## WHAT YOU ARE ASKED TO DO
Return, in their exact form, the lines that lie between the start of the data below and the line containing "destruct (net (App.payload_of", with both ends included.

Stored data entries:

|---|

(** X6: every submission shows the user exactly one thing: it either
    starts one navigation or raises one alert, never both and never
    neither. *)
Theorem one_outcome_per_submission (net : App.Network) (st : App.form) :
  (exists href,
      App.outcomes (snd (App.submit net st)) = [App.SetLocation href]) \/
  (exists text, App.outcomes (snd (App.submit net st)) = [App.Alert text]).
Proof.
  unfold App.submit.
  destruct (submission_cases net st []) as (shown & -> & Hshown).
  destruct Hshown as [[href ->] | [[text ->] | [err ->]]];
    [left | right | right]; eexists; reflexivity.
Qed.

(** X7: a navigation starts exactly when the reply parses to a value whose
    [url] is truthy, prints, and is taken for a URL by the browser; it
    goes to that [url]. *)
Theorem navigation_needs_a_url (net : App.Network) (st : App.form)
  (href : string) :
  In (App.SetLocation href) (snd (App.submit net st)) <->
  exists data,
    net (App.payload_of st) = App.Json data /\
    ToBoolean (Get data "url") = true /\
    ToString (Get data "url") = Normal href /\
    App.url_error href = None.
Proof.
  run_submit.
  destruct (net (App.payload_of st)) as [err | err | data] eqn:Hnet; simpl.
  - split; [not_in_trace | intros (d & Hd & _); discriminate].
  - split; [not_in_trace | intros (d & Hd & _); discriminate].
  - destruct data as [| | b | x | s | l | o]; simpl;
      try (split; [not_in_trace | intros (d & [= <-] & Hd & _); discriminate]).
    destruct (ToBoolean _) eqn:Htruthy.
    + destruct (ToString _) as [h | err] eqn:Hprint; simpl.
      * destruct (App.url_error h) as [err |] eqn:Hparse; simpl.
        -- split; [not_in_trace |].
           intros (d & [= <-] & _ & Hd & Hu). simpl in Hd.
           rewrite Hprint in Hd. injection Hd as ->. congruence.
        -- split.
           ++ intros He. repeat (destruct He as [He | He]; try discriminate);
                [| destruct He].
              injection He as <-. exists (VObj o). simpl.
              rewrite Htruthy, Hprint. auto.
           ++ intros (d & [= <-] & _ & Hd & Hu). simpl in Hd.
              rewrite Hprint in Hd. injection Hd as <-. simpl. auto.
      * split; [not_in_trace |].
        intros (d & [= <-] & _ & Hd & _). simpl in Hd.
        rewrite Hprint in Hd. discriminate.
    + split; [| intros (d & [= <-] & Hd & _); simpl in Hd; congruence].
      destruct (ToString _) as [text | err]; simpl; not_in_trace.
Qed.


(** X9: a reply that parses to an object without a truthy [url] raises one
    alert: its [error] string when that is not empty, and "Unknown error"
    when it is empty or absent. *)
Theorem reply_without_url_is_alerted (net : App.Network) (st : App.form)
  (props : list (string * value)) :
  net (App.payload_of st) = App.Json (VObj props) ->
  ToBoolean (Get (VObj props) "url") = false ->
  (forall msg,
      Get (VObj props) "error" = VStr msg ->
      App.outcomes (snd (App.submit net st)) =
        [App.Alert (if String.eqb msg "" then "Unknown error" else msg)]) /\
  (Get (VObj props) "error" = VUndefined ->
   App.outcomes (snd (App.submit net st)) = [App.Alert "Unknown error"]).
Proof.
  intros Hnet Hurl.
  split; [intros msg Herror | intros Herror];
    run_submit; rewrite Hnet; simpl in Hurl, Herror |- *;
    rewrite Hurl, Herror; unfold logical_or; simpl; [| reflexivity].
  destruct (String.eqb msg ""); reflexivity.
Qed.

End Client.

(** ** Client and server together *)

Section EndToEnd.
Context {node : Engine} {engine : Engine} {browser : App.Browser}.

(** The price check gives the same verdict before and after transport. *)
Lemma transported_verdict (x : number) :
  price_rejected (JSON_roundtrip (VNum x)) = price_rejected (VNum x).
Proof. destruct x as [s | s | | s m e]; reflexivity. Qed.

Lemma accepted_price_is_transported (x : number) :
  price_rejected (VNum x) = false -> JSON_roundtrip (VNum x) = VNum x.
Proof. destruct x as [s | s | | s m e]; try discriminate; reflexivity. Qed.

(** What the handler destructures from the payload of a form. *)
Lemma destructure_payload (st : App.form) :
  destructure (JSON_roundtrip (App.payload_of st)) =
    (JSON_roundtrip (VNum (App.Number (App.price st))),
     JSON_roundtrip (VNum (App.Number (App.quantity st))),
     VStr (App.name st)).
Proof.
  unfold App.payload_of.
  destruct (App.Number (App.price st)), (App.Number (App.quantity st));
    reflexivity.
Qed.

Ltac run_submit :=
  unfold App.submit, App.handleCheckout, App.try_catch_finally, App.and_then,
    App.fetch_json, App.settle, App.emit, App.GetV, App.assign_location,
    App.alert, delivered, serve.

(** X10: when the Number made of the price field is not a positive
    integer and the request is delivered, the provider is not called and
    the user is shown the message of the price check, as it is. *)
Theorem rejected_price_reaches_the_user
  (stripe : Stripe) (env : process_env) (st : App.form) :
  ~ positive_integer (VNum (App.Number (App.price st))) ->
  App.submit (@delivered node stripe env) st =
    (Normal tt,
     [App.PreventDefault; App.SetLoading true;
      App.Fetch "http://localhost:4242/create-checkout-session"
        (App.payload_of st);
      App.Alert "price must be a positive integer (in cents)";
      App.SetLoading false]) /\
  snd (@serve node stripe env (JSON_roundtrip (App.payload_of st))) = [].
Proof.
  intros Hbad. apply not_positive_integer_iff in Hbad.
  rewrite <- transported_verdict in Hbad.
  pose proof (@run_rejected node stripe env _ _ _ _ (destructure_payload st) [] Hbad)
    as Hrun.
  split.
  - run_submit. rewrite Hrun. reflexivity.
  - unfold serve. now rewrite Hrun.
Qed.

(** X11: when the price is a positive integer, the request is delivered
    and the provider resolves with a session whose [url] is a non-empty
    string that the browser takes for a URL, the browser is sent to
    exactly that url and no alert is raised. *)
Theorem checkout_navigates_to_the_session
  (stripe : Stripe) (env : process_env) (st : App.form)
  (session : list (string * value)) (url : string) :
  positive_integer (VNum (App.Number (App.price st))) ->
  (forall params, stripe params = Resolved session) ->
  lookup "url" session = Some (VStr url) ->
  url <> "" ->
  App.url_error url = None ->
  App.submit (@delivered node stripe env) st =
    (Normal tt,
     [App.PreventDefault; App.SetLoading true;
      App.Fetch "http://localhost:4242/create-checkout-session"
        (App.payload_of st);
      App.SetLocation url;
      App.SetLoading false]).
Proof.
  intros Hpos Hstripe Hurl Hne Hparse. apply price_accepted_iff in Hpos.
  rewrite <- transported_verdict in Hpos.
  pose proof (@run_provider_resolves node stripe env _ _ _ _ (destructure_payload st)
                [] (App.name st) session Hpos eq_refl (Hstripe _)) as Hrun.
  run_submit. rewrite Hrun. simpl. rewrite Hurl. simpl.
  destruct (String.eqb_spec url ""); [contradiction |]. simpl.
  rewrite Hparse. reflexivity.
Qed.
(* ===== verification/_CoqProject ===== *)
-Q . S2P
Prelude.v
Blob.v
ArrayFile.v
ArrayLoadSafe.v
RecordIO.v
RecordIOChunk.v
InputSplit.v
InputSplitSound.v
PlanMemory.v
PlanMemorySound.v
PlanMemoryMake.v
ExecutorMemory.v
StdAlgo.v
Floats.v
Sparse.v
Command.v
Text.v
Postoffice.v
Customer.v
TwoBit.v
GradientCompression.v
KeyEncoding.v
KVApp.v
NDArray.v
SparseOps.v
Optimizer.v
Comm.v
KVStoreLocal.v
LocalKeys.v
LocalStoreSpec.v
LocalStoreRefines.v
LocalRowSparse.v
ServerState.v
DistServer.v
RowSparseServer.v
ServerSpec.v
LocalServer.v
DistWorker.v
DistWorkerSpec.v
DataCenter.v
WorkerMerge.v
Hfa.v
Message.v
Resender.v
ResenderSafe.v
Queue.v
DGT.v
Van.v
Barrier.v
EngineVar.v
Engine.v
EngineInv.v
EngineSteps.v
EngineSerial.v
EngineBulk.v
(* ===== verification/Blob.v ===== *)
(** * Arrays as memory: chunks, views and their contents

    An [NDArray] of src/include/mxnet/ndarray.h is a shape, a type and a byte offset into a
    chunk that several arrays may share.  This file has the chunks and their allocation, dense
    and sparse, the views [Reshape], [Slice], [At] and [AsArray], and the blocking copies to
    and from memory.  Contents are bytes.  (NDArray.v has the arithmetic, on whole dense
    arrays.)  Sources: src/include/mxnet/ndarray.h, src/src/ndarray/ndarray.cc, [TShape] of
    src/3rdparty/tvm/nnvm/include/nnvm/tuple.h, for a build without CUDA and MKL-DNN. *)

From S2P Require Import Prelude.
Local Open Scope Z_scope.

(** ** Shapes *)
Abbreviation TShape := (list Z).

(** Arithmetic on [dim_t], which is [int64_t]. *)
Definition dim_range (z : Z) : result Z :=
  if (- 2 ^ 63 <=? z) && (z <? 2 ^ 63) then Ok z else Err (Undefined "signed overflow").

(** [TShape::Size] returns the product as [size_t]. *)
Definition Size (shape : TShape) : result Z :=
  size ← foldM (fun size d => dim_range (size * d)) 1 shape; Ok (u64 size).

(** [ProdShape(1, ndim())] *)
Definition row_size (shape : TShape) : result Z := Size (tail shape).

(** [shape[0]]; a shape without dimensions has no such cell. *)
Definition dim0 (shape : TShape) : result Z := of_option (Undefined "first of no dimensions") (head shape).
Definition set_dim0 (d : Z) (shape : TShape) : TShape := match shape with [] => [] | _ :: s => d :: s end.

(** ** Types and devices *)
Definition mshadow_sizeof (type : Z) : result Z :=
  match type with
  | 0 => Ok 4      (* kFloat32 *)
  | 1 => Ok 8      (* kFloat64 *)
  | 2 => Ok 2      (* kFloat16 *)
  | 3 => Ok 1      (* kUint8 *)
  | 4 => Ok 4      (* kInt32 *)
  | 5 => Ok 1      (* kInt8 *)
  | 6 => Ok 8      (* kInt64 *)
  | _ => Err (CheckFailed "Unknown type enum")
  end.
Definition kInt64 : Z := 6.

Definition kCPU : Z := 1.
Definition kGPU : Z := 2.
Definition kCPUPinned : Z := 3.
Definition kCPUShared : Z := 5.

Record Context := { dev_type : Z; dev_id : Z }.
Definition CPU : Context := {| dev_type := kCPU; dev_id := 0 |}.
Definition dev_mask (c : Context) : Z :=
  if (dev_type c =? kCPUPinned) || (dev_type c =? kCPUShared) then kCPU else dev_type c.

(** [NDArrayStorageType] *)
Definition kUndefinedStorage : Z := -1.
Definition kDefaultStorage : Z := 0.
Definition kRowSparseStorage : Z := 1.
Definition kCSRStorage : Z := 2.

Definition num_aux_data (stype : Z) : result nat :=
  if stype =? kDefaultStorage then Ok 0%nat
  else if stype =? kCSRStorage then Ok 2%nat
  else if stype =? kRowSparseStorage then Ok 1%nat
  else Err (CheckFailed "Unknown storage type").

(** ** Memory *)

(** [Storage::Handle]; [None] is the null pointer. *)
Record Handle := { dptr : option (list Z); h_size : Z; h_ctx : Context }.
Definition no_handle : Handle := {| dptr := None; h_size := 0; h_ctx := CPU |}.

(** The memory a handle points to. *)
Definition memory (h : Handle) : list Z := default [] (dptr h).

Record Chunk := {
  shandle : Handle;
  aux_handles : list Handle;
  delay_alloc : bool;
  storage_type : Z;
  aux_types : list Z;
  c_ctx : Context;
  storage_shape : TShape;
  aux_shapes : list TShape
}.
Definition Chunk_eta (c : Chunk) : Chunk := {|
  shandle := shandle c; aux_handles := aux_handles c; delay_alloc := delay_alloc c; storage_type := storage_type c;
  aux_types := aux_types c; c_ctx := c_ctx c; storage_shape := storage_shape c; aux_shapes := aux_shapes c |}.
Definition set_shandle (x : Handle) (c : Chunk) : Chunk := ltac:(set_field (Chunk_eta c) (shandle c) x).
Definition set_aux_handles (x : list Handle) (c : Chunk) : Chunk := ltac:(set_field (Chunk_eta c) (aux_handles c) x).
Definition set_delay_alloc (x : bool) (c : Chunk) : Chunk := ltac:(set_field (Chunk_eta c) (delay_alloc c) x).
Definition set_storage_shape (x : TShape) (c : Chunk) : Chunk := ltac:(set_field (Chunk_eta c) (storage_shape c) x).
Definition set_aux_shapes (x : list TShape) (c : Chunk) : Chunk := ltac:(set_field (Chunk_eta c) (aux_shapes c) x).

(** [set_aux_shape]: the index array gives the number of stored rows or values. *)
Definition set_aux_shape (i : nat) (shape : TShape) (c : Chunk) : result Chunk :=
  l ← wr (aux_shapes c) i shape;
  let c := set_aux_shapes l c in
  if bool_decide (storage_shape c = []) then Ok c
  else if ((storage_type c =? kRowSparseStorage) && (i =? 0)%nat) || ((storage_type c =? kCSRStorage) && (i =? 1)%nat)
  then d ← dim0 shape; Ok (set_storage_shape (set_dim0 d (storage_shape c)) c)
  else Ok c.

(** Array objects, and the chunks they share. *)
Record NDArray := {
  ptr_ : option nat;
  shape_ : TShape;
  byte_offset_ : Z;
  dtype_ : Z;
  reuse_ : bool;
  storage_type_ : Z
}.
Definition NDArray_none : NDArray :=
  {| ptr_ := None; shape_ := []; byte_offset_ := 0; dtype_ := -1; reuse_ := false; storage_type_ := kUndefinedStorage |}.

Record store := { chunks : gmap nat Chunk; next_chunk : nat }.
Definition store_empty : store := {| chunks := ∅; next_chunk := 0 |}.
Definition put_chunk (p : nat) (c : Chunk) (s : store) : store :=
  {| chunks := <[p := c]> (chunks s); next_chunk := next_chunk s |}.

Definition new_chunk (c : Chunk) : st store nat := fun s =>
  Ok (next_chunk s, {| chunks := <[next_chunk s := c]> (chunks s); next_chunk := S (next_chunk s) |}).
Definition get_chunk (p : nat) : st store Chunk := fun s =>
  match chunks s !! p with Some c => Ok (c, s) | None => Err (Undefined "dangling pointer") end.
Definition the_ptr (a : NDArray) : st store nat := lift (of_option (CheckFailed "ptr_ != nullptr") (ptr_ a)).

Section memory.

(** What newly allocated memory holds. *)
Context (uninit : Z → list Z).

(** [Storage::Alloc] *)
Definition Alloc (size : Z) (ctx : Context) : result Handle :=
  if dev_mask ctx =? kCPU then Ok {| dptr := Some (uninit size); h_size := size; h_ctx := ctx |}
  else Err (CheckFailed "Compile with USE_CUDA=1 to enable GPU usage").

(** [Chunk::CheckAndAlloc()] *)
Definition Chunk_CheckAndAlloc (c : Chunk) : result Chunk :=
  if delay_alloc c then h ← Alloc (h_size (shandle c)) (h_ctx (shandle c)); Ok (set_delay_alloc false (set_shandle h c))
  else Ok c.

(** [Chunk::CheckAndAlloc(dbytes)] *)
Definition Chunk_CheckAndAlloc_bytes (dbytes : Z) (c : Chunk) : result Chunk :=
  check (storage_type c =? kDefaultStorage) "CheckAndAlloc(dbytes) is only intended for kDefaultStorage";;
  let dbytes := Z.max dbytes (h_size (shandle c)) in
  if delay_alloc c then h ← Alloc dbytes (h_ctx (shandle c)); Ok (set_delay_alloc false (set_shandle h c))
  else if h_size (shandle c) <? dbytes then h ← Alloc dbytes (h_ctx (shandle c)); Ok (set_shandle h c)
  else Ok c.

Definition bytes_of (shape : TShape) (type : Z) : result Z :=
  size ← Size shape; ts ← mshadow_sizeof type; Ok (u64 (size * ts)).

(** [Chunk(shape, ctx, delay_alloc, dtype)] *)
Definition new_dense (shape : TShape) (ctx : Context) (delay : bool) (dtype : Z) : result Chunk :=
  n ← bytes_of shape dtype;
  let c := {| shandle := {| dptr := None; h_size := n; h_ctx := ctx |}; aux_handles := []; delay_alloc := true;
              storage_type := kDefaultStorage; aux_types := []; c_ctx := ctx; storage_shape := shape; aux_shapes := [] |} in
  if delay then Ok c else Chunk_CheckAndAlloc c.

(** [Chunk::CheckAndAllocAuxData] *)
Definition Chunk_CheckAndAllocAuxData (i : nat) (shape : TShape) (c : Chunk) : result Chunk :=
  check (length shape =? 1)%nat "shape must be 1D in CheckAndAllocAuxData";;
  check (negb (storage_type c =? kUndefinedStorage)) "storage type cannot be kUndefinedStorage in CheckAndAllocAuxData";;
  check (negb (storage_type c =? kDefaultStorage)) "storage type cannot be kDefaultStorage in CheckAndAllocAuxData";;
  let c := set_aux_handles (if (length (aux_handles c) <=? i)%nat then resize (S i) no_handle (aux_handles c) else aux_handles c) c in
  type ← rd (aux_types c) i;
  aux_bytes ← bytes_of shape type;
  h ← rd (aux_handles c) i;
  c ← (if h_size h <? aux_bytes
       then h ← Alloc aux_bytes (c_ctx c); l ← wr (aux_handles c) i h; Ok (set_aux_handles l c)
       else Ok c);
  set_aux_shape i shape c.

(** [Chunk::CheckAndAllocData] *)
Definition Chunk_CheckAndAllocData (shape : TShape) (dtype : Z) (c : Chunk) : result Chunk :=
  check (negb (length (aux_shapes c) =? 0)%nat) "data is expected to be allocated after aux_data";;
  dbytes ← bytes_of shape dtype;
  c ← (if h_size (shandle c) <? dbytes then h ← Alloc dbytes (c_ctx c); Ok (set_shandle h c) else Ok c);
  Ok (set_delay_alloc false (set_storage_shape shape c)).

(** [Chunk::CheckAndAlloc(shape, aux_shapes, dtype)] *)
Definition Chunk_CheckAndAlloc_aux (shape : TShape) (aux : list TShape) (dtype : Z) (c : Chunk) : result Chunk :=
  if storage_type c =? kRowSparseStorage then
    aux_shape ← rd aux 0;
    c ← Chunk_CheckAndAllocAuxData 0 aux_shape c;
    d ← dim0 aux_shape;
    Chunk_CheckAndAllocData (set_dim0 d shape) dtype c
  else if storage_type c =? kCSRStorage then
    indptr ← rd aux 0; idx ← rd aux 1;
    c ← Chunk_CheckAndAllocAuxData 0 indptr c;
    c ← Chunk_CheckAndAllocAuxData 1 idx c;
    Chunk_CheckAndAllocData idx dtype c
  else Err (CheckFailed "Storage type not implemented for CheckAndAlloc").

|---|

## WRITTEN ANSWER
(** X6: every submission shows the user exactly one thing: it either
    starts one navigation or raises one alert, never both and never
    neither. *)
Theorem one_outcome_per_submission (net : App.Network) (st : App.form) :
  (exists href,
      App.outcomes (snd (App.submit net st)) = [App.SetLocation href]) \/
  (exists text, App.outcomes (snd (App.submit net st)) = [App.Alert text]).
Proof.
  unfold App.submit.
  destruct (submission_cases net st []) as (shown & -> & Hshown).
  destruct Hshown as [[href ->] | [[text ->] | [err ->]]];
    [left | right | right]; eexists; reflexivity.
Qed.

(** X7: a navigation starts exactly when the reply parses to a value whose
    [url] is truthy, prints, and is taken for a URL by the browser; it
    goes to that [url]. *)
Theorem navigation_needs_a_url (net : App.Network) (st : App.form)
  (href : string) :
  In (App.SetLocation href) (snd (App.submit net st)) <->
  exists data,
    net (App.payload_of st) = App.Json data /\
    ToBoolean (Get data "url") = true /\
    ToString (Get data "url") = Normal href /\
    App.url_error href = None.
Proof.
  run_submit.
  destruct (net (App.payload_of st)) as [err | err | data] eqn:Hnet; simpl.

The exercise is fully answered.